Hunting through some boxes not looked at for a while I came across this proof copy of “J. B. Yeats Letters To His Son W. B. Yeats” published by Faber and Faber in 1944. I can’t remember where I picked it up but it must have been because it says on the front “With Alan Bott’s Compliments’ and 1944 was of course the year PAN was registered as a company by Alan Bott. It also says inside that it is from the library of J. B. Priestly and PAN published Priestley titles. Gordon Young recalls meeting Priestley (below) in Paris when they were shipping books over on the ‘Laloun’:
“While in Paris, as I mentioned earlier, we were fortunate to be able to moor alongside the floating club house of the Touring Club de France (TCF) which lay just upstream from the Pont de la Concorde, usually arriving late Friday afternoon, giving us a couple of free days before proceeding upstream to the commercial dock at Quay Austerlitz to load. Aubrey Forshaw (ADF) was a great Francophile and love to slip over to Paris when we were there. One time he decided to hold a drinks party on board for several authors who happened to be in Paris – I think there might have been some literary event on at the time. So we ‘dressed ship’, set out a drinks table and I suppose we must have about twenty people aboard but the only one I can remember now was J B Priestley. Pan had recently published his ‘Three Time Plays’ and as it happened I had a copy. Thinking I might get him to sign my copy, I approached the great man, who had settled himself in a chair on the after deck, away from the main crowd, and was enjoying a quite moment with a large whisky. I asked very politely if he would sign my copy and was very rudely told to “F……….off, I never do signings”. I realised he had had more than one whisky !”

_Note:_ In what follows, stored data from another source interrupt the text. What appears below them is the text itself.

(* ===== verification/Eviction.v ===== *)
(** * Eviction: series eviction and the tracking invariant

    Lemmas on [MetricsCollector::evict_stale], [note_pod_deleted] and [remove_series]
    ([oom-watcher/src/metrics.rs]): which series a sweep removes, that the bookkeeping and
    the exported series never diverge, and that the order in which the hash maps are
    iterated cannot be observed. *)
From S2P Require Import Prelude Text Float64 Io Common Resolve Seams Prometheus Metrics.

(** ** [HashMap::retain] *)

Section retain.
Context {K : Type} `{Countable K}.
Implicit Types (m : gmap K N) (keep : K -> N -> bool).

Lemma retain_kept keep m k :
  (retain keep m).1 !! k
  = match m !! k with Some x => if keep k x then Some x else None | None => None end.
Proof.
  simpl. destruct (m !! k) as [x|] eqn:E.
  - destruct (keep k x) eqn:Hk.
    + by apply map_lookup_filter_Some.
    + apply map_lookup_filter_None. right. intros y Hy. simplify_eq. simpl. congruence.
  - apply map_lookup_filter_None. by left.
Qed.

Lemma retain_dropped keep m k :
  k ∈ (retain keep m).2 <-> exists x, m !! k = Some x /\ keep k x = false.
Proof.
  simpl. rewrite list_elem_of_fmap. split.
  - intros ([k' x] & -> & Hin). apply elem_of_map_to_list, map_lookup_filter_Some in Hin.
    simpl in *. naive_solver.
  - intros (x & Hx & Hk). exists (k, x). split; [done|].
    apply elem_of_map_to_list, map_lookup_filter_Some. done.
Qed.

Lemma retain_NoDup keep m : NoDup (retain keep m).2.
Proof. apply NoDup_fst_map_to_list. Qed.

Lemma retain_size keep m : size m = (size (retain keep m).1 + length (retain keep m).2)%nat.
Proof.
  simpl. rewrite length_fmap, length_map_to_list.
  rewrite <- (map_filter_union_complement (fun kv => keep kv.1 kv.2 = true) m) at 1.
  rewrite map_size_disj_union by apply map_disjoint_filter_complement. f_equal. f_equal.
  apply map_filter_ext. intros k x _. simpl. destruct (keep k x); naive_solver.
Qed.
End retain.

(** ** Which keys a sweep drops *)

Section sweep.
Context {V : Type} `{MetricVecLaws V}.
Abbreviation Collector := (MetricsCollector V).
Implicit Types (c : Collector) (k : SeriesKey).

Lemma orphaned_spec live k :
  orphaned live k = true <->
  forall l, is_Some (live !! l) -> shares_memory_series_with l k = false.
Proof.
  unfold orphaned. rewrite negb_true_iff. split.
  - intros He l [x Hl]. destruct (shares_memory_series_with l k) eqn:Hs; [|done].
    rewrite <- He. symmetry. apply existsb_exists. exists l. split; [|done].
    apply list_elem_of_In, list_elem_of_fmap. exists (l, x).
    by rewrite elem_of_map_to_list.
  - intros Hall. destruct (existsb _ _) eqn:He; [|done].
    apply existsb_exists in He as (l & Hl & Hs). apply list_elem_of_In in Hl.
    apply list_elem_of_fmap in Hl as ([l' x] & -> & Hl%elem_of_map_to_list).
    simpl in *. by rewrite Hall in Hs.
Qed.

I recently had several emails from Grant Thiessen of BookIT Inc in Winnipeg with scans of PAN book covers he has, one of which was ‘Moll Flanders’ by Daniel Defoe. This reminded me I have never updated the ‘mistake’ page for this title which was originality issued as X433 but mysteriously changed to the incorrect X438 in the 3rd printing.
With X433 becoming X438 it meant there were now two with the same number namely ‘Moll Flanders’ and ‘A Prince For Inspector West’. As all the catalogues correctly list X438 as the Creasey I went to re-scan it at a larger size to be pleasantly surprised to find it signed by Creasey. I think this is just fortuitous as I do not remember buying a copy sold as such. I’ve looked at other examples of the signature and it does appear to be as genuine as any of these can be without full provenance.